(** The means that the heads return, entry by entry.  With [view] the
    output of [self.mean] seen as (n, 3, mix) and [factor] the output of
    [self.factor]: the mean of the first angle is the entry of [view]; the
    mean of the second is shifted by [factor[0]] times the first angle;
    the mean of the third is shifted by [factor[1]] times the first angle
    plus [factor[2]] times the second.  No mean uses the third angle. *)
Theorem mixture_heads_means (self : ProteinTransformer)
    (angles encoding : matrix) (g g' : rng) (weights : matrix)
    (parameters : list (matrix * matrix)) :
  mixture_heads self angles encoding g = Some ((weights, parameters), g') ->
  exists (projected factor : matrix) (view : list matrix),
    pt_mean self encoding g = Some (projected, g')
    /\ view3 (length encoding) 3 (pt_mix self) projected = Some view
    /\ Linear_forward (pt_factor self) encoding = Some factor
    /\ forall idx n m0 m1 m2 f0 f1 f2 a0 a1 rest,
         (idx < pt_mix self)%nat ->
         nth_error view n = Some [m0; m1; m2] ->
         nth_error factor n = Some [f0; f1; f2] ->
         nth_error angles n = Some (a0 :: a1 :: rest) ->
         exists mean concentration,
           nth_error parameters idx = Some (mean, concentration)
           /\ nth_error mean n
              = Some [nth idx m0 0;
                      nth idx m1 0 + f0 * a0;
                      nth idx m2 0 + (f1 * a0 + f2 * a1)].
Proof.
  unfold mixture_heads. intros H.
  run_inv H as mean0 g1 Hmean0.
  run_inv H as mean1 g2 Hmean1. apply lift_Some in Hmean1.
  destruct Hmean1 as [Hmean1 ->].
  run_inv H as factor g3 Hfactor. apply lift_Some in Hfactor.
  destruct Hfactor as [Hfactor ->].
  run_inv H as mean2 g4 Hmean2. apply lift_Some in Hmean2.
  destruct Hmean2 as [Hmean2 ->].
  run_inv H as mean3 g5 Hmean3. apply lift_Some in Hmean3.
  destruct Hmean3 as [Hmean3 ->].
  run_inv H as lc g6 Hlc. apply lift_Some in Hlc. destruct Hlc as [Hlc ->].
  run_inv H as activated g7 Hact. apply lift_Some in Hact.
  destruct Hact as [Hact ->].
  run_inv H as logits g8 Hlogits. apply lift_Some in Hlogits.
  destruct Hlogits as [Hlogits ->].
  apply ret_Some in H. destruct H as [H ->]. inversion H; subst. clear H.
  exists mean0, factor, mean1.
  split; [exact Hmean0|]. split; [exact Hmean1|]. split; [exact Hfactor|].
  intros idx n m0 m1 m2 f0 f1 f2 a0 a1 rest Hidx Hview Hf Ha.
  pose proof (view3_shape _ _ _ _ _ Hmean1) as [_ Hshape].
  assert (Hm : shape 3 (pt_mix self) [m0; m1; m2]).
  { rewrite Forall_forall in Hshape. apply Hshape.
    eapply nth_error_In. exact Hview. }
  destruct Hm as [_ Hrows].
  inversion Hrows as [|? ? L0 Hrows1]; subst.
  inversion Hrows1 as [|? ? L1 Hrows2]; subst.
  inversion Hrows2 as [|? ? L2 _]; subst.
  (* the first shift *)
  destruct (column factor 0) as [c0|] eqn:Ec0; [|discriminate].
  cbn [obind] in Hmean2.
  destruct (column angles 0) as [b0|] eqn:Eb0; [|discriminate].
  cbn [obind] in Hmean2.
  destruct (vmul c0 b0) as [s0|] eqn:Es0; [|discriminate].
  cbn [obind] in Hmean2.
  pose proof (column_nth factor 0 n c0 _ f0 Ec0 Hf eq_refl) as Hc0.
  pose proof (column_nth angles 0 n b0 _ a0 Eb0 Ha eq_refl) as Hb0.
  pose proof (vmul_nth _ _ _ n _ _ Es0 Hc0 Hb0) as Hs0.
  destruct (add_to_row_nth 1 _ _ _ n _ _ Hmean2 Hview Hs0) as (r1 & Hr1 & Hn2).
  cbn in Hr1. inversion Hr1; subst r1. cbn [firstn skipn app] in Hn2.
  (* the second shift *)
  destruct (column factor 1) as [c1|] eqn:Ec1; [|discriminate].
  cbn [obind] in Hmean3.
  destruct (vmul c1 b0) as [s1|] eqn:Es1; [|discriminate].
  cbn [obind] in Hmean3.
  destruct (column factor 2) as [c2|] eqn:Ec2; [|discriminate].
  cbn [obind] in Hmean3.
  destruct (column angles 1) as [b1|] eqn:Eb1; [|discriminate].
  cbn [obind] in Hmean3.
  destruct (vmul c2 b1) as [s2|] eqn:Es2; [|discriminate].
  cbn [obind] in Hmean3.
  destruct (vplus s1 s2) as [s12|] eqn:Es12; [|discriminate].
  cbn [obind] in Hmean3.
  pose proof (column_nth factor 1 n c1 _ f1 Ec1 Hf eq_refl) as Hc1.
  pose proof (column_nth factor 2 n c2 _ f2 Ec2 Hf eq_refl) as Hc2.
  pose proof (column_nth angles 1 n b1 _ a1 Eb1 Ha eq_refl) as Hb1.
  pose proof (vmul_nth _ _ _ n _ _ Es1 Hc1 Hb0) as Hs1.
  pose proof (vmul_nth _ _ _ n _ _ Es2 Hc2 Hb1) as Hs2.
  pose proof (vplus_nth _ _ _ n _ _ Es12 Hs1 Hs2) as Hs12.
  destruct (add_to_row_nth 2 _ _ _ n _ _ Hmean3 Hn2 Hs12) as (r2 & Hr2 & Hn3).
  cbn in Hr2. inversion Hr2; subst r2. cbn [firstn skipn app] in Hn3.
  do 2 eexists. split.
  - apply (GeometryMore.nth_error_map_some
             (fun i => (slice_last mean3 i,
                        slice_last
                          (map (map (map (fun s => 0.1 + 1000 * s))) activated)
                          i))).
    apply nth_error_seq0. exact Hidx.
  - unfold slice_last.
    rewrite (GeometryMore.nth_error_map_some _ _ _ _ Hn3). cbn [map].
    rewrite (nth_map (fun y => y + f0 * a0) m1 idx 0 0) by lia.
    rewrite (nth_map (fun y => y + (f1 * a0 + f2 * a1)) m2 idx 0 0) by lia.
    reflexivity.
Qed.

End Means.

Lemma mixture_heads_means_witness :
  exists (weights : matrix) (parameters : list (matrix * matrix))
         (projected factor : matrix) (view : list matrix),
    mixture_heads example_model [[1; 2; 3]] [[1; 1]] tt
    = Some ((weights, parameters), tt)
    /\ pt_mean example_model [[1; 1]] tt = Some (projected, tt)
    /\ view3 (length [[1; 1]]) 3 (pt_mix example_model) projected = Some view
    /\ Linear_forward (pt_factor example_model) [[1; 1]] = Some factor
    /\ forall idx n m0 m1 m2 f0 f1 f2 a0 a1 rest,
         (idx < pt_mix example_model)%nat ->
         nth_error view n = Some [m0; m1; m2] ->
         nth_error factor n = Some [f0; f1; f2] ->
         nth_error [[1; 2; 3]] n = Some (a0 :: a1 :: rest) ->
         exists mean concentration,
           nth_error parameters idx = Some (mean, concentration)
           /\ nth_error mean n
              = Some [nth idx m0 0;
                      nth idx m1 0 + f0 * a0;
                      nth idx m2 0 + (f1 * a0 + f2 * a1)].
Proof.
  do 2 eexists.
  assert (Hrun : mixture_heads example_model [[1; 2; 3]] [[1; 1]] tt
                 = Some ((_, _), tt)) by (cbn; reflexivity).
  destruct (@mixture_heads_means example_library example_model
              [[1; 2; 3]] [[1; 1]] tt tt _ _ Hrun)
    as (projected & factor & view & H).
  exists projected, factor, view. split; [exact Hrun | exact H].
Defined.

Section Mixture.
Context {L : Library}.
Local Open Scope torch_scope.

(** The heads of a model built by [__init__] with [mix >= 1] components,
    on an encoding of one row of [size] entries per residue: they return
    one row of weights per residue, each row [mix] nonnegative numbers
    that sum to one, and exactly [mix] pairs of a table of means and a
    table of concentrations, each with one row of three entries per
    residue. *)
Theorem mixture_heads_mixture
    (in_size size : nat) (distance_size : Z) (mix attention_size heads
     hidden_size mlp_depth depth : nat) (max_distance : R)
    (distance_kernels : Z) (neighbours : nat) (activation : activation_fn)
    (batch_norm conditional angles_flag : bool) (dropout : option R)
    (connected : connected_fn) (normalization : layer -> layer)
    (g0 g1 : rng) (self : ProteinTransformer)
    (angles encoding projected : matrix) (g gc : rng) :
  ProteinTransformer_init in_size size distance_size mix attention_size heads
    hidden_size mlp_depth depth max_distance distance_kernels neighbours
    activation batch_norm conditional angles_flag dropout connected
    normalization g0 = Some (self, g1) ->
  (0 < mix)%nat ->
  Forall (fun r => (2 <= length r)%nat) angles ->
  shape (length angles) size encoding ->
  pt_mean self encoding g = Some (projected, gc) ->
  shape (length angles) (3 * mix) projected ->
  exists weights parameters,
    mixture_heads self angles encoding g = Some ((weights, parameters), gc)
    /\ length weights = length angles
    /\ Forall (categorical mix) weights
    /\ length parameters = mix
    /\ Forall (fun '(mean, concentration) =>
                 shape (length angles) 3 mean
                 /\ shape (length angles) 3 concentration)
              parameters.
Proof.
  intros Hinit Hmix Hrows Henc Hprojected Hproj.
  destruct (mixture_heads_returns _ _ _ _ _ _ _ _ _ _ _ _ _ _ _ _ _ _ _ _ _ _
              Hinit angles encoding projected g gc Hrows Henc Hprojected Hproj)
    as (weights & parameters & Hrun).
  exists weights, parameters. split; [exact Hrun|].
  destruct (protein_init_shapes _ _ _ _ _ _ _ _ _ _ _ _ _ _ _ _ _ _ _ _ _ _
              Hinit) as (Hm & _ & _ & _ & Hw & _).
  destruct Henc as [Hn _].
  apply mixture_heads_Some in Hrun.
  destruct Hrun as (mean & activated & logits & lc
                    & Hlen & Hrows3 & Hlc & Hact & Hlogits & -> & ->).
  apply Linear_forward_shape in Hlogits. destruct Hlogits as [Hk Hwidth].
  rewrite Hw in Hwidth. rewrite Hm.
  split; [|split; [|split]].
  - rewrite length_map. transitivity (length encoding); [exact Hk | exact Hn].
  - apply Forall_map. eapply Forall_impl; [|exact Hwidth].
    intros r Hr. cbv beta in Hr. split; [|split].
    + rewrite softmax_length. exact Hr.
    + apply softmax_nonneg.
    + apply softmax_sum. intros ->. simpl in Hr. lia.
  - rewrite length_map, length_seq. reflexivity.
  - apply Forall_map, Forall_forall. intros idx _.
    apply view3_shape in Hact. destruct Hact as [Hlen' Hshape].
    split.
    + apply slice_last_shape; [|exact Hrows3].
      transitivity (length encoding); [exact Hlen | exact Hn].
    + apply slice_last_shape.
      * rewrite !length_map. transitivity (length encoding); [exact Hlen' | exact Hn].
      * apply Forall_map. eapply Forall_impl; [|exact Hshape].
        intros m [Hlm _]. rewrite length_map. exact Hlm.
Qed.

End Mixture.

Lemma mixture_heads_mixture_witness :
  exists weights parameters,
    mixture_heads example_model [[1; 2; 3]] [[1; 1]] tt
    = Some ((weights, parameters), tt)
    /\ length weights = length [[1; 2; 3]]
    /\ Forall (categorical 2) weights
    /\ length parameters = 2%nat
    /\ Forall (fun '(mean, concentration) =>
                 shape (length [[1; 2; 3]]) 3 mean
                 /\ shape (length [[1; 2; 3]]) 3 concentration)
              parameters.
Proof.
  apply (@mixture_heads_mixture example_library
           6 2 0%Z 2 4 1 4 1 1 20 16%Z 15 tt false false false None
           example_connected (fun x => x) tt tt example_model
           [[1; 2; 3]] [[1; 1]] [[0; 0; 0; 0; 0; 0]] tt tt).
  - reflexivity.
  - lia.
  - repeat constructor.
  - split; [reflexivity | repeat constructor].
  - reflexivity.
  - split; [reflexivity | repeat constructor].
Defined.

End TransformerMore.
(** * The trace store and line-correlation engine of the trace viewer

    A shallow embedding of [src/vscode-extension/src/extension.ts]: the
    record normaliser, the run loader, the git helpers, the trace store, the
    line-correlation predicate, the tree items, the view projections, the
    event handlers and the commands, followed by the properties the
    specification states about them and by further properties of the code.

    Conventions of the embedding.
    - A JavaScript string is a [string]; one [ascii] stands for one code unit,
      so [String.length] is the [.length] of the source.
    - A JavaScript [number] is a rational [Q]: line numbers and epoch seconds
      are exact there, IEEE rounding is not modelled.
    - [T | null] is [option T]; [None] is [null] (or [undefined] where the
      source lets a field be missing).
    - Built-ins of the platform the source calls ([JSON.parse],
      [JSON.stringify], [fs], [path], the workspace) are fields of a [Host]
      record, so every theorem holds for all of them; the formatting of
      numbers and times is a [Display], the user and the shell are a [Ui].
    - What a command does outside the store is the list of its [Effect]s. *)

From Stdlib Require Import String Ascii List ZArith QArith Qminmax Lia Lqa.
From Stdlib Require Import Permutation Sorted.
From stdpp Require Import gmap strings pretty.
(* ===== verification/Extract.v ===== *)
(** * The record extractor: [extract_all_info_from_xml] (src/app.py, 63-95)

    One definition per step of the Python function, in the order the code
    runs them.  A row is a Python dict from the column names (the
    Vietnamese strings of the source, byte for byte) to [option string]
    ([None] is Python's [None]).  The function raises where Python raises:
    [AttributeError "find"] when [TTChung], [NDHDon], [NBan] or [TToan] is
    missing (the code calls [.find] on [None]), [AttributeError "text"] when
    a [TTin] entry lacks [TTruong] or [DLieu], [TypeError] when [KHHDon] or
    [SHDon] has no text ([None + str]), and [ParseError] when the file is not
    XML.

    Module [Extract] holds the operations and their theorems; Module
    [InvoiceSpec] states the abstract record of the spec (nine optional
    fields or a structure error) and the refinement theorem relating the
    two. *)

From S2P Require Import Prelude PyDict Xml.
Import PyDict Xml.

#[local] Open Scope string_scope.
#[local] Open Scope list_scope.
#[local] Open Scope py_scope.

Module Extract.

(** ** The column names *)

(** The key of line 70. *)
Definition K_LOAI : string := "Loại Hóa Đơn".

(** The key of line 73. *)
Definition K_SO : string := "Số hoá đơn/Tờ khai Hải quan điện tử".

(** The key of line 74. *)
Definition K_NGAY : string := "Ngày hóa đơn/ Tờ khai Hải quan điện tử".

(** The key of lines 75 and 90. *)
Definition K_MST : string := "Mã số thuế".

(** The key of line 83. *)
Definition K_STK : string := "Số tài khoản".

(** The key of line 85. *)
Definition K_NH : string := "Tại Ngân hàng".

(** The key of line 89. *)
Definition K_NTH : string := "Người thụ hưởng".

(** The key of line 92. *)
Definition K_GT : string := "Giá trị theo hoá đơn/Tờ khai Hải quan điện tử".

(** The key of line 93. *)
Definition K_STGN : string := "Số tiền giải ngân".

(** A row: [record = {}] followed by [record[k] = v] statements. *)
Abbreviation Row := (list (string * option string)).

(** ** Operations *)

(** Python's [a + b] where each operand is a [str] or [None]. *)
Definition py_str_add (a b : option string) : PyResult string :=
  match a, b with
  | Some x, Some y => Ok (String.append x y)
  | _, _ => Raise TypeError
  end.

(** One iteration of [for ttin in ttkhac.findall('TTin')] (lines 80-85). *)
Definition ttin_step (record : Row) (ttin : Element) : PyResult Row :=
  ttruong ← text_of ttin "TTruong";
  dlieu ← text_of ttin "DLieu";
  let record :=
    if decide (ttruong = Some "BankAccount") then dict_set K_STK dlieu record
    else record in
  let record :=
    if decide (ttruong = Some "BankName") then dict_set K_NH dlieu record
    else record in
  Ok record.

(** Lines 77-85: the optional [TTKhac] side list. *)
Definition ttkhac_loop (ttchung : Element) (record : Row) : PyResult Row :=
  match find ttchung "TTKhac" with
  | Some ttkhac => py_for ttin_step (findall ttkhac "TTin") record
  | None => Ok record
  end.

(** Lines 68-93: the row of one [DLHDon] element. *)
Definition extract_hdon (hdon : Element) : PyResult Row :=
  let record := dict_empty in
  ttchung ← (find hdon "TTChung")·"find";
  let record := dict_set K_LOAI (find_text ttchung "THDon") record in
  let KHHDon := find_text ttchung "KHHDon" in
  let SHDon := find_text ttchung "SHDon" in
  so ← py_str_add KHHDon SHDon;
  let record := dict_set K_SO (Some so) record in
  let record := dict_set K_NGAY (find_text ttchung "NLap") record in
  let record := dict_set K_MST (find_text ttchung "MSTTCGP") record in
  record ← ttkhac_loop ttchung record;
  ndh_don ← (find hdon "NDHDon")·"find";
  nban ← (find ndh_don "NBan")·"find";
  let record := dict_set K_NTH (find_text nban "Ten") record in
  let record := dict_set K_MST (find_text nban "MST") record in
  ttoan ← (find ndh_don "TToan")·"find";
  let record := dict_set K_GT (find_text ttoan "TgTTTBSo") record in
  let record := dict_set K_STGN (find_text ttoan "TgTTTBSo") record in
  Ok record.
(* ===== verification/Aggregate.v ===== *)
(** * The corpus aggregator: lines 49-55 of [process_file] (src/app.py)

<<
    data = []
    for root, dirs, files in os.walk(extract_folder):
        for file in files:
            if file.endswith('.xml'):
                file_path = os.path.join(root, file)
                file_data = extract_all_info_from_xml(file_path)
                data.extend(file_data)
>>

    The walk is the list of directories [os.walk] yields, each with its
    files in listing order and what reading each file gives.  What a stored
    file is, and what [ET.parse] makes of it, is left open: the Section
    variable [parse] is [ET.parse] on the file's bytes ([None] for a file
    that is not well-formed XML), and the server instantiates it.

    The theorems: the loop equals a reference definition (extract every
    [.xml] file in walk order and concatenate), it fails fast with the
    first failing file's exception, and which files it reads (names ending
    exactly in [.xml], case-sensitively). *)

From S2P Require Import Prelude PyStr PyDict Xml Extract.
Import PyStr PyDict Xml Extract.

#[local] Open Scope string_scope.
#[local] Open Scope list_scope.

Module Aggregate.

Section aggregate.
Context {Blob : Type} (parse : Blob → option Element).

(** One directory of the walk: its path and its files with their contents. *)
Local Abbreviation WalkDir := (string * list (string * Blob))%type.

(** [file.endswith('.xml')] *)
Definition is_xml_file (file : string) : bool := py_endswith ".xml" file.

(** The inner loop, over the files of one directory. *)
Definition files_loop (data : list Row) (files : list (string * Blob)) :
    PyResult (list Row) :=
  py_for (λ data '(file, blob),
      if is_xml_file file then
        file_data ← extract_all_info_from_xml (parse blob);
        Ok (data ++ file_data)
      else Ok data) files data.

(** Lines 49-55. *)
Definition aggregate (walk : list WalkDir) : PyResult (list Row) :=
  py_for (λ data '(root, files), files_loop data files) walk [].

(** The files the loop reads, in walk order. *)
Definition xml_files (walk : list WalkDir) : list (string * Blob) :=
  filter (λ fb, is_xml_file fb.1 = true) (mjoin (map snd walk)).

(** The reference: extract every [.xml] file, concatenate. *)
Definition aggregate_ref (walk : list WalkDir) : PyResult (list Row) :=
  py_mapM (λ fb, extract_all_info_from_xml (parse fb.2)) (xml_files walk) ≫=
    λ rowss : list (list Row), Ok (mjoin rowss).

Lemma files_loop_spec data files :
  files_loop data files =
    (py_mapM (λ fb, extract_all_info_from_xml (parse fb.2))
       (filter (λ fb, is_xml_file fb.1 = true) files) ≫=
     λ rowss : list (list Row), Ok (data ++ mjoin rowss)).
Proof. apply py_for_extend_filter. by intros d [file blob]. Qed.

Lemma walk_loop_spec walk acc :
  py_for (λ data '(root, files), files_loop data files) walk acc =
    (py_mapM (λ fb, extract_all_info_from_xml (parse fb.2)) (xml_files walk) ≫=
     λ rowss : list (list Row), Ok (acc ++ mjoin rowss)).
Proof.
  unfold xml_files. revert acc.
  induction walk as [|[root files] walk IH]; intros acc; simpl.
  - by rewrite app_nil_r.
  - rewrite files_loop_spec, filter_app, py_mapM_app.
    destruct (py_mapM _ (filter _ files)) as [rowss1|e]; simpl; [|done].
    rewrite IH. destruct (py_mapM _ _); simpl; [|done].
    by rewrite join_app, app_assoc.
Qed.

(** C14: the loop of [process_file] computes the reference: the rows of
    every file whose name ends in [.xml], file after file in walk order,
    each file's rows in document order, with no merging, sorting or
    de-duplication; it raises when the reference raises. *)
Theorem aggregate_equiv walk : aggregate walk = aggregate_ref walk.
Proof.
  unfold aggregate, aggregate_ref. rewrite walk_loop_spec.
  by destruct (py_mapM _ _).
Qed.
Lemma aggregate_Ok_inv walk data :
  aggregate walk = Ok data →
  ∃ rowss, Forall2 (λ fb r, extract_all_info_from_xml (parse fb.2) = Ok r)
             (xml_files walk) rowss ∧ data = mjoin rowss.
Proof.
  unfold aggregate. rewrite walk_loop_spec.
  destruct (py_mapM _ _) as [rowss|] eqn:E; simpl; [|discriminate].
  intros [= <-]. apply py_mapM_Ok in E. eauto.
Qed.

(** Every row of a run is the row of some invoice element. *)
(** Every [.xml] file extracting makes the run succeed with their rows. *)
Lemma aggregate_intro walk rowss :
  Forall2 (λ fb r, extract_all_info_from_xml (parse fb.2) = Ok r) (xml_files walk) rowss →
  aggregate walk = Ok (mjoin rowss).
Proof.
  intros Hf%py_mapM_Ok. unfold aggregate. rewrite walk_loop_spec, Hf. done.
Qed.

Lemma aggregate_rows walk data r :
  aggregate walk = Ok data → r ∈ data → ∃ hdon, extract_hdon hdon = Ok r.
Proof.
  intros (rowss & Hf & ->)%aggregate_Ok_inv (rows & Hr & Hrows)%list_elem_of_join.
  destruct (Forall2_elem_r _ _ _ _ Hf Hrows) as (fb & _ & Hfb).
  by eapply extract_all_info_from_xml_rows.
Qed.

(** C15: the run succeeds exactly when every [.xml] file of the walk
    extracts, and its rows are theirs, concatenated in walk order. *)
Theorem aggregate_Ok walk rows :
  aggregate walk = Ok rows ↔
    ∃ rowss, Forall2 (λ fb r, extract_all_info_from_xml (parse fb.2) = Ok r)
               (xml_files walk) rowss ∧ rows = mjoin rowss.
Proof.
  rewrite aggregate_equiv. unfold aggregate_ref.
  destruct (py_mapM _ _) as [rowss|e] eqn:E; simpl.
  - apply py_mapM_Ok in E. split; [intros [= <-]; eauto|].
    intros (rowss' & H & ->). f_equal. f_equal.
    eapply Forall2_unique; [exact E|exact H|]. congruence.
  - split; [discriminate|]. intros (rowss' & H & _).
    apply py_mapM_Ok in H. congruence.
Qed.

(** C16: fail-fast.  The run raises exactly when some [.xml] file raises
    (a [ParseError] or an extraction error), and it raises that file's
    exception, the first in walk order; no partial result survives. *)
Theorem aggregate_fail_fast walk e :
  aggregate walk = Raise e ↔
    ∃ pre fb post rowss, xml_files walk = pre ++ fb :: post ∧
      Forall2 (λ fb r, extract_all_info_from_xml (parse fb.2) = Ok r) pre rowss ∧
      extract_all_info_from_xml (parse fb.2) = Raise e.
Proof.
  rewrite aggregate_equiv, <- py_mapM_Raise. unfold aggregate_ref.
  destruct (py_mapM _ _); simpl; split; intros; congruence.
Qed.

(** C17: a file whose name does not end in [.xml] (such as [a.XML]) is
    never read: removing it from the walk changes nothing. *)
Theorem aggregate_skips_other_files root files1 file blob files2 walk :
  is_xml_file file = false →
  aggregate ((root, files1 ++ (file, blob) :: files2) :: walk) =
    aggregate ((root, files1 ++ files2) :: walk).
Proof.
  intros Hf. rewrite !aggregate_equiv. unfold aggregate_ref, xml_files. simpl.
  rewrite !filter_app, filter_cons, decide_False by (simpl; congruence). done.
Qed.

End aggregate.

(** ** Witnesses *)

(** A stored file here is its parse result itself. *)
Definition parsed (b : option Element) : option Element := b.

Definition sample_one_hdon : Element := node "HDon" [sample_hdon].

Definition sample_walk : list (string * list (string * option Element)) :=
[("uploads/extracted", [("d1.xml", Some sample_doc); ("notes.txt", None)]);
 ("uploads/extracted/sub", [("d2.xml", Some sample_one_hdon); ("D3.XML", None)])].

Lemma aggregate_Ok_witness :
∃ rows, aggregate parsed sample_walk = Ok rows ∧ length rows = 3 ∧
  ∃ rowss, Forall2 (λ fb r, extract_all_info_from_xml (parsed fb.2) = Ok r)
             (xml_files sample_walk) rowss ∧ rows = mjoin rowss.
Proof.
eexists. split; [reflexivity|]. split; [reflexivity|].
apply aggregate_Ok. reflexivity.
Defined.

Lemma aggregate_fail_fast_witness :
aggregate parsed [("uploads/extracted", [("d1.xml", Some sample_doc); ("bad.xml", None);
                   ("d2.xml", Some (node "HDon" [sample_no_ttchung]))])] = Raise ParseError ∧
∃ pre fb post rowss,
  xml_files [("uploads/extracted", [("d1.xml", Some sample_doc); ("bad.xml", None);
              ("d2.xml", Some (node "HDon" [sample_no_ttchung]))])] = pre ++ fb :: post ∧
  Forall2 (λ fb r, extract_all_info_from_xml (parsed fb.2) = Ok r) pre rowss ∧
  extract_all_info_from_xml (parsed fb.2) = Raise ParseError.
Proof. split; [reflexivity|]. apply aggregate_fail_fast. reflexivity. Defined.

Lemma aggregate_skips_other_files_witness :
is_xml_file "D3.XML" = false ∧
aggregate parsed [("uploads/extracted", [("d1.xml", Some sample_doc); ("D3.XML", Some sample_doc)])] =
  aggregate parsed [("uploads/extracted", [("d1.xml", Some sample_doc)])].
Proof.
split; [reflexivity|].
apply (aggregate_skips_other_files parsed _ [("d1.xml", Some sample_doc)] _ _ []).
reflexivity.
Defined.

End Aggregate.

__EXERCISE DETAILS__: Could you repeat exactly the lines above from the line with "(** The reference: extract" up to and including the line with "λ rowss : list (list Row), Ok (data", and only those?

__PROBLEM SOLUTION__:
(** The reference: extract every [.xml] file, concatenate. *)
Definition aggregate_ref (walk : list WalkDir) : PyResult (list Row) :=
  py_mapM (λ fb, extract_all_info_from_xml (parse fb.2)) (xml_files walk) ≫=
    λ rowss : list (list Row), Ok (mjoin rowss).

Lemma files_loop_spec data files :
  files_loop data files =
    (py_mapM (λ fb, extract_all_info_from_xml (parse fb.2))
       (filter (λ fb, is_xml_file fb.1 = true) files) ≫=
     λ rowss : list (list Row), Ok (data ++ mjoin rowss)).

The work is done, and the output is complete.